**Exercise directions**
Return only what lies between the first line of the entries and the line containing "mp_range : 0 <= bn < MAXFILE;", both lines included.

**Extracted data**
(* ===== verification/Filespec.v ===== *)
(** * Files as sequences of bytes

    What [bmap], [readi] and [writei] of [fs.c] promise.  An inode and the
    contents [V] of the blocks determine the block [blk] that holds block [bn] of
    the file and the bytes [contents] of the file.  [readi] returns a range of
    those bytes; [writei], inside a transaction, replaces a range and extends the
    file, with blocks from the allocator of [Fsspec]. *)

From stdpp Require Import functions.
From S2P Require Import Prelude Bytes Params Kernel Spinlock Sched Frame Umem Monitor Sleeplock Console Bio Biospec Log Logspec Fs Fsspec Inode.

(** ** The bytes of a file *)

(** The addresses an inode holds: the direct blocks (0 to 11), the indirect block
    (12), and the entries of the indirect block (13 to 140); 0 where there is none. *)
Definition slot (ino : inode) (V : Z → list Z) (j : Z) : Z :=
  if j <=? NDIRECT then addr_at j ino
  else if addr_at NDIRECT ino =? 0 then 0
  else get32 (Z.to_nat (4 * (j - 1 - NDIRECT))) (V (addr_at NDIRECT ino)).
(** The slot of block [bn] of the file. *)
Definition slot_of (bn : Z) : Z := if bn <? NDIRECT then bn else bn + 1.
Definition blk (ino : inode) (V : Z → list Z) (bn : Z) : Z := slot ino V (slot_of bn).
Definition fbyte (ino : inode) (V : Z → list Z) (off : Z) : Z :=
  byte_at (off mod BSIZE) (V (blk ino V (off / BSIZE))).
Definition fbytes (ino : inode) (V : Z → list Z) (off : Z) (n : nat) : list Z :=
  (λ j, fbyte ino V (off + Z.of_nat j)) <$> seq 0 n.
Definition contents (ino : inode) (V : Z → list Z) : list Z := fbytes ino V 0 (Z.to_nat (i_size ino)).

(** Block [bn] of the file is on the disk of [sz] blocks. *)
Record mapped (ino : inode) (V : Z → list Z) (sz : nat) (bn : Z) : Prop := {
  mp_range : 0 <= bn < MAXFILE;
  mp_blk : 0 < blk ino V bn < Z.of_nat sz;
  mp_len : length (V (blk ino V bn)) = Z.to_nat BSIZE;
  mp_ind : NDIRECT <= bn → 0 <= addr_at NDIRECT ino < Z.of_nat sz;
}.

Lemma length_fbytes ino V off n : length (fbytes ino V off n) = n.
Proof. unfold fbytes. by rewrite length_fmap, length_seq. Qed.

Lemma lookup_fbytes ino V off n j : (j < n)%nat → fbytes ino V off n !! j = Some (fbyte ino V (off + Z.of_nat j)).
Proof. intros Hj. unfold fbytes. by rewrite list_lookup_fmap, lookup_seq_lt. Qed.

Lemma fbytes_app ino V off n m :
  fbytes ino V off (n + m) = fbytes ino V off n ++ fbytes ino V (off + Z.of_nat n) m.
Proof.
  apply list_eq. intros j. destruct (decide (j < n + m)%nat) as [Hj|Hj].
  2:{ by rewrite !lookup_ge_None_2 by (rewrite ?length_app, ?length_fbytes; lia). }
  rewrite lookup_fbytes by done. destruct (decide (j < n)%nat).
  - by rewrite lookup_app_l, lookup_fbytes by (rewrite ?length_fbytes; done).
  - rewrite lookup_app_r, lookup_fbytes by (rewrite ?length_fbytes; lia). rewrite length_fbytes. do 2 f_equal. lia.
Qed.

(** Two offsets in the same block. *)
Lemma in_block off j :
  0 <= j → off mod BSIZE + j < BSIZE →
  (off + j) / BSIZE = off / BSIZE ∧ (off + j) mod BSIZE = off mod BSIZE + j.
Proof.
  intros Hj Hlt. pose proof (Z.mod_pos_bound off BSIZE ltac:(done)). pose proof (Z.div_mod off BSIZE ltac:(done)).
  assert (Hq : off / BSIZE = (off + j) / BSIZE).
  { apply (Z.div_unique _ _ _ (off mod BSIZE + j)); lia. }
  split; [done|]. rewrite Z.mod_eq, <-Hq by done. lia.
Qed.

(** The part of a block one turn of the loop copies. *)
Lemma rd_block ino V sz off m :
  mapped ino V sz (off / BSIZE) → off mod BSIZE + Z.of_nat m <= BSIZE →
  rd (Z.to_nat (off mod BSIZE)) m (V (blk ino V (off / BSIZE))) = fbytes ino V off m.
Proof.
  intros [Hr _ Hlen _] Hm. pose proof (Z.mod_pos_bound off BSIZE ltac:(done)) as Ho.
  apply list_eq. intros j. destruct (decide (j < m)%nat) as [Hj|Hj].
  2:{ rewrite !lookup_ge_None_2; [done|rewrite length_fbytes; lia|unfold rd; rewrite length_take; lia]. }
  rewrite lookup_rd, lookup_fbytes by done. unfold fbyte.
  destruct (in_block off (Z.of_nat j)) as [-> ->]; [lia|lia|].
  unfold byte_at. rewrite Z2Nat.inj_add, Nat2Z.id by lia.
  destruct (lookup_lt_is_Some_2 (V (blk ino V (off / BSIZE))) (Z.to_nat (off mod BSIZE) + j)) as [c ->]; [lia|done].
Qed.

(** ** Where the bytes of a read go

    [put] stores what is read; [got κ l] says that [l] has arrived.  A kernel buffer
    ([nowhere]: the bytes are also returned) and user memory are destinations. *)
Class Dest (put : Z → list Z → M kernel unit) (cap : nat) (got : kernel → list Z → Prop) : Prop := {
  dest_put : ∀ i p e ls κ k l bytes (Q : unit → kernel → Prop),
    at_ i (Some p) e ls κ k → got κ l → (length l + length bytes ≤ cap)%nat →
    (∀ m k', at_ i (Some p) e ls (set_pmem m κ) k' → got (set_pmem m κ) (l ++ bytes) → Q tt k') →
    wp (put (Z.of_nat (length l)) bytes) Q k;
  dest_stable : ∀ κ κ' l, pmem κ' = pmem κ → cr3 κ' = cr3 κ → got κ l → got κ' l;
}.

Lemma dest_rest `{!Dest put cap got} κ κ' l : rest κ' = rest κ → got κ l → got κ' l.
Proof. intros Hr. apply dest_stable; [by apply (f_equal pmem) in Hr|by apply (f_equal cr3) in Hr]. Qed.

Global Instance dest_nowhere cap : Dest nowhere cap (λ _ _, True).
Proof.
  split; [|done]. intros i p e ls κ k l bytes Q Hat _ _ HQ. apply wp_ret, (HQ (pmem κ)); [by rewrite set_pmem_id|done].
Qed.

(** ** Reading *)

Lemma wp_inode_get {A} (f : inode → A) ip ino i p e ls κ k (Q : A → kernel → Prop) :
  at_ i p e ls κ k → inodes κ !! ip = Some ino → Q (f ino) k → wp (inode_get ip f) Q k.
Proof. intros Hat Hi HQ. unfold inode_get. wpr. at_rw inodes Hat. rewrite Hi. by apply wp_ret. Qed.

Lemma bio_set_pmem p pr I X H D V m κ : bio p pr I X H D V κ → bio p pr I X H D V (set_pmem m κ).
Proof. intros Hb. by destruct Hb; split. Qed.

Lemma inodes_rest κ κ' : rest κ' = rest κ → inodes κ' = inodes κ.
Proof. intros Hr. by apply (f_equal inodes) in Hr. Qed.

Lemma rest_set_pmem m m' κ κ' :
  rest κ' = rest (set_pmem m κ) → rest (set_pmem m' κ') = rest (set_pmem m' κ).
Proof.
  intros Hr. change (set_pmem m' (rest κ') = set_pmem m' (rest κ)). rewrite Hr.
  change (set_pmem m' (set_pmem m (rest κ)) = set_pmem m' (rest κ)). apply set_pmem_twice.
Qed.

Lemma chunk_pos n tot off : tot < n → 0 < chunk n tot off <= n - tot.
Proof. intros. unfold chunk. pose proof (Z.mod_pos_bound off BSIZE ltac:(done)). lia. Qed.

Section read.
Context (i p : nat) (e : bool) (pr : proc) (ip : nat) (ino : inode) (D : gset Z) (V : Z → list Z).
Context (Hdev : i_dev ino = 1) (HD : (size D < NBUF)%nat).
Notation reading κ := (bio p pr ∅ ∅ ∅ D V κ ∧ inodes κ !! ip = Some ino).

Lemma reading_rest κ κ' : rest κ' = rest κ → bio p pr ∅ ∅ ∅ D V κ' → reading κ → reading κ'.
Proof. intros Hr Hb [_ Hi]. split; [done|]. by rewrite (inodes_rest _ _ Hr). Qed.

Lemma wp_addr_mapped n κ k (Q : Z → kernel → Prop) :
  at_ i (Some p) e [] κ k → inodes κ !! ip = Some ino → addr_at n ino ≠ 0 → Q (addr_at n ino) k →
  wp (addr_alloc ip n) Q k.
Proof.
  intros Hat Hi Hn HQ. unfold addr_alloc. wpr. eapply wp_inode_get; [done..|]. cbn [id].
  rewrite (proj2 (Z.eqb_neq _ _) Hn). by apply wp_ret.
Qed.

(** [bread] and [brelse] of a block of the file. *)
Lemma wp_bread_free n κ k (Q : nat → kernel → Prop) :
  at_ i (Some p) e [] κ k → reading κ → 0 <= n < Z.of_nat (length (disk κ)) →
  (∀ b κ' k', at_ i (Some p) e [] κ' k' → rest κ' = rest κ → inodes κ' !! ip = Some ino →
     bio p pr ∅ ∅ (<[b := n]> ∅) D V κ' → Q b k') →
  wp (bread 1 n) Q k.
Proof.
  intros Hat [Hb Hi] Hn HQ. eapply wp_bread; [exact Hat|exact Hb|done|done|right; by rewrite map_size_empty|].
  intros b κ' k' Hat' Hr Hbn Hb'. eapply HQ; [done..| |done]. by rewrite (inodes_rest _ _ Hr).
Qed.

Lemma wp_brelse_held b n κ k (Q : unit → kernel → Prop) :
  at_ i (Some p) e [] κ k → bio p pr ∅ ∅ (<[b := n]> ∅) D V κ → inodes κ !! ip = Some ino →
  (∀ κ' k', at_ i (Some p) e [] κ' k' → rest κ' = rest κ → reading κ' → Q tt k') →
  wp (brelse b) Q k.
Proof.
  intros Hat Hb Hi HQ. eapply wp_brelse; [exact Hat|exact Hb|apply lookup_insert_eq|apply not_elem_of_empty|].
  intros κ' k' Hat' Hr Hb'. rewrite delete_insert_id in Hb' by done. eapply HQ; [done..|]. split; [done|].
  by rewrite (inodes_rest _ _ Hr).
Qed.

Lemma wp_bmap_mapped bn κ k (Q : Z → kernel → Prop) :
  at_ i (Some p) e [] κ k → reading κ → mapped ino V (length (disk κ)) bn →
  (∀ κ' k', at_ i (Some p) e [] κ' k' → rest κ' = rest κ → reading κ' → Q (blk ino V bn) k') →
  wp (bmap ip bn) Q k.
Proof.
  intros Hat Hrd [Hr Hb _ Hind] HQ. unfold bmap, blk, slot_of, slot in *.
  destruct (Z.ltb_spec bn NDIRECT) as [Hlt|Hge].
  { rewrite (proj2 (Z.leb_le bn NDIRECT)) in * by lia.
    eapply wp_addr_mapped; [exact Hat|apply Hrd|lia|]. by eapply HQ. }
  specialize (Hind Hge). rewrite (proj2 (Z.leb_gt (bn + 1) NDIRECT)) in * by lia.
  destruct (Z.eqb_spec (addr_at NDIRECT ino) 0) as [Ha|Ha]; [lia|].
  replace (bn + 1 - 1 - NDIRECT) with (bn - NDIRECT) in * by lia.
  rewrite (proj2 (Z.ltb_lt _ _)) by (unfold MAXFILE in Hr; lia). wpr.
  eapply wp_addr_mapped; [exact Hat|apply Hrd|lia|]. wpr.
  eapply wp_inode_get; [exact Hat|apply Hrd|]. rewrite Hdev. wpr.
  eapply wp_bread_free; [exact Hat|exact Hrd|lia|]. intros b κ1 k1 H1 R1 I1 B1. wpr.
  eapply wp_get_data; [exact H1|exact B1|apply lookup_insert_eq|]. wpr.
  rewrite (proj2 (Z.eqb_neq _ _)) by lia. wpr.
  eapply wp_brelse_held; [exact H1|exact B1|exact I1|]. intros κ2 k2 H2 R2 Hrd2. wpr.
  eapply HQ; [exact H2|congruence|done].
Qed.

Context (put : Z → list Z → M kernel unit) (cap : nat) (got : kernel → list Z → Prop) `{!Dest put cap got}.

Lemma wp_readi_loop fuel off l m κ k (Q : list Z → kernel → Prop) :
  at_ i (Some p) e [] κ k → reading κ → got κ l → (length l + m ≤ cap)%nat → (m ≤ fuel)%nat →
  (∀ x, off <= x < off + Z.of_nat m → mapped ino V (length (disk κ)) (x / BSIZE)) →
  (∀ pm κ' k', at_ i (Some p) e [] κ' k' → rest κ' = rest (set_pmem pm κ) → reading κ' →
     got κ' (l ++ fbytes ino V off m) → Q (fbytes ino V off m) k') →
  wp (readi_loop fuel ip put off (Z.of_nat (length l + m)) (Z.of_nat (length l))) Q k.
Proof.
  revert off l m κ k Q. induction fuel as [|fuel IH]; intros off l m κ k Q Hat Hrd Hgot Hcap Hfuel Hmap HQ; cbn [readi_loop].
  all: destruct (Z.ltb_spec (Z.of_nat (length l)) (Z.of_nat (length l + m))) as [Hlt|Hge].
  1: lia.
  1, 3: assert (m = 0%nat) as -> by lia; wpr; apply (HQ (pmem κ) κ k Hat); [by rewrite set_pmem_id|done|by rewrite app_nil_r].
  wpr. eapply wp_bmap_mapped; [exact Hat|exact Hrd|apply Hmap; lia|]. intros κ1 k1 H1 R1 Hrd1. wpr.
  eapply wp_inode_get; [exact H1|apply Hrd1|]. rewrite Hdev. wpr.
  assert (Hd1 : disk κ1 = disk κ) by (by apply (f_equal disk) in R1).
  eapply wp_bread_free; [exact H1|exact Hrd1|destruct (Hmap off) as [_ ? _ _]; [lia|rewrite Hd1; lia]|].
  intros b κ2 k2 H2 R2 I2 B2. wpr. eapply wp_get_data; [exact H2|exact B2|apply lookup_insert_eq|].
  pose proof (chunk_pos _ _ off Hlt) as Hc. set (c := chunk _ _ _) in *.
  assert (Hcb : off mod BSIZE + c <= BSIZE) by (unfold c, chunk; lia).
  rewrite <-(Z2Nat.id c) in Hcb, Hc |- * by lia. set (cn := Z.to_nat c) in *. rewrite Nat2Z.id.
  erewrite rd_block; [|apply Hmap; lia|done]. wpr.
  eapply (dest_put (put := put)); [exact H2|eapply dest_rest; [|exact Hgot]; congruence|rewrite length_fbytes; lia|].
  intros pm k3 H3 G3. wpr.
  eapply wp_brelse_held; [exact H3|by apply bio_set_pmem|done|]. intros κ4 k4 H4 R4 Hrd4. wpr.
  replace (Z.of_nat (length l) + Z.of_nat cn) with (Z.of_nat (length (l ++ fbytes ino V off cn)))
    by (rewrite length_app, length_fbytes; lia).
  replace (length l + m)%nat with (length (l ++ fbytes ino V off cn) + (m - cn))%nat
    by (rewrite length_app, length_fbytes; lia).
  assert (R4' : rest κ4 = rest (set_pmem pm κ)).
  { rewrite R4. change (set_pmem pm (rest κ2) = set_pmem pm (rest κ)). congruence. }
  assert (Hd4 : disk κ4 = disk κ) by (by apply (f_equal disk) in R4').
  eapply (IH _ _ _ κ4); [exact H4|exact Hrd4|eapply dest_rest; [exact R4|exact G3]|rewrite length_app, length_fbytes; lia|lia| |].
  - intros x Hx. rewrite Hd4. apply Hmap. lia.
  - intros pm' κ5 k5 H5 R5 Hrd5 G5. wpr.
    assert (Hsp : fbytes ino V off m = fbytes ino V off cn ++ fbytes ino V (off + Z.of_nat cn) (m - cn)).
    { rewrite <-fbytes_app. f_equal. lia. }
    rewrite <-Hsp. apply (HQ pm' κ5); [exact H5| |done|by rewrite Hsp, app_assoc].
    rewrite R5. by apply (rest_set_pmem pm).
Qed.

(** [readi] on a file or directory: the range is cut at the end of the file. *)
Lemma wp_readi off n κ k (Q : Z * list Z → kernel → Prop) :
  let out := take (Z.to_nat n) (drop (Z.to_nat off) (contents ino V)) in
  at_ i (Some p) e [] κ k → reading κ → got κ [] → i_type ino ≠ T_DEV →
  0 <= off <= i_size ino → 0 <= n → off + n < 2 ^ 32 → i_size ino < 2 ^ 31 → (Z.to_nat n ≤ cap)%nat →
  (∀ bn, 0 <= bn → bn * BSIZE < i_size ino → mapped ino V (length (disk κ)) bn) →
  (∀ pm κ' k', at_ i (Some p) e [] κ' k' → rest κ' = rest (set_pmem pm κ) → reading κ' →
     got κ' out → Q (Z.of_nat (length out), out) k') →
  wp (readi ip put off n) Q k.
Proof.
  intros out Hat Hrd Hgot Hty Hoff Hn Hov Hsz Hcap Hmap HQ. unfold readi. wpr.
  eapply wp_inode_get; [exact Hat|apply Hrd|]. cbn [id]. rewrite (proj2 (Z.eqb_neq _ _) Hty).
  rewrite (u32_id (off + n)) by lia.
  rewrite (proj2 (Z.ltb_ge (i_size ino) off)), (proj2 (Z.ltb_ge (off + n) off)) by lia. cbn [orb].
  set (n' := if i_size ino <? off + n then u32 (i_size ino - off) else n).
  assert (Hn' : n' = Z.min n (i_size ino - off)).
  { unfold n'. destruct (Z.ltb_spec (i_size ino) (off + n)); rewrite ?u32_id by lia; lia. }
  assert (Hout : out = fbytes ino V off (Z.to_nat n')).
  { unfold out, contents. replace (Z.to_nat (i_size ino)) with (Z.to_nat off + (Z.to_nat n' + (Z.to_nat (i_size ino - off - n'))))%nat by lia.
    rewrite !fbytes_app, drop_app_length' by (by rewrite length_fbytes). rewrite Z.add_0_l, Z2Nat.id by lia.
    destruct (Z.le_gt_cases n (i_size ino - off)).
    - replace n' with n by lia. by rewrite take_app_length' by (by rewrite length_fbytes).
    - replace (Z.to_nat (i_size ino - off - n')) with 0%nat by lia. rewrite app_nil_r.
      apply take_ge. rewrite length_fbytes. lia. }
  clearbody out. subst out. rewrite length_fbytes in HQ. wpr.
  replace n' with (Z.of_nat (length (@nil Z) + Z.to_nat n')) at 2 by (cbn; lia).
  eapply (wp_readi_loop _ off [] (Z.to_nat n') κ k); [exact Hat|exact Hrd|done|cbn; lia|lia| |].
  - intros x Hx. apply Hmap; [apply Z.div_pos; [lia|done]|]. pose proof (Z.mul_div_le x BSIZE ltac:(done)). lia.
  - intros pm κ' k' H' R' Hrd' G'. wpr. rewrite s32_id by lia. specialize (HQ pm κ' k' H' R' Hrd' G').
    by rewrite Z2Nat.id in HQ by lia.
Qed.
End read.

**Exercise answer**
(* ===== verification/Filespec.v ===== *)
(** * Files as sequences of bytes

    What [bmap], [readi] and [writei] of [fs.c] promise.  An inode and the
    contents [V] of the blocks determine the block [blk] that holds block [bn] of
    the file and the bytes [contents] of the file.  [readi] returns a range of
    those bytes; [writei], inside a transaction, replaces a range and extends the
    file, with blocks from the allocator of [Fsspec]. *)

From stdpp Require Import functions.
From S2P Require Import Prelude Bytes Params Kernel Spinlock Sched Frame Umem Monitor Sleeplock Console Bio Biospec Log Logspec Fs Fsspec Inode.

(** ** The bytes of a file *)

(** The addresses an inode holds: the direct blocks (0 to 11), the indirect block
    (12), and the entries of the indirect block (13 to 140); 0 where there is none. *)
Definition slot (ino : inode) (V : Z → list Z) (j : Z) : Z :=
  if j <=? NDIRECT then addr_at j ino
  else if addr_at NDIRECT ino =? 0 then 0
  else get32 (Z.to_nat (4 * (j - 1 - NDIRECT))) (V (addr_at NDIRECT ino)).
(** The slot of block [bn] of the file. *)
Definition slot_of (bn : Z) : Z := if bn <? NDIRECT then bn else bn + 1.
Definition blk (ino : inode) (V : Z → list Z) (bn : Z) : Z := slot ino V (slot_of bn).
Definition fbyte (ino : inode) (V : Z → list Z) (off : Z) : Z :=
  byte_at (off mod BSIZE) (V (blk ino V (off / BSIZE))).
Definition fbytes (ino : inode) (V : Z → list Z) (off : Z) (n : nat) : list Z :=
  (λ j, fbyte ino V (off + Z.of_nat j)) <$> seq 0 n.
Definition contents (ino : inode) (V : Z → list Z) : list Z := fbytes ino V 0 (Z.to_nat (i_size ino)).

(** Block [bn] of the file is on the disk of [sz] blocks. *)
Record mapped (ino : inode) (V : Z → list Z) (sz : nat) (bn : Z) : Prop := {
  mp_range : 0 <= bn < MAXFILE;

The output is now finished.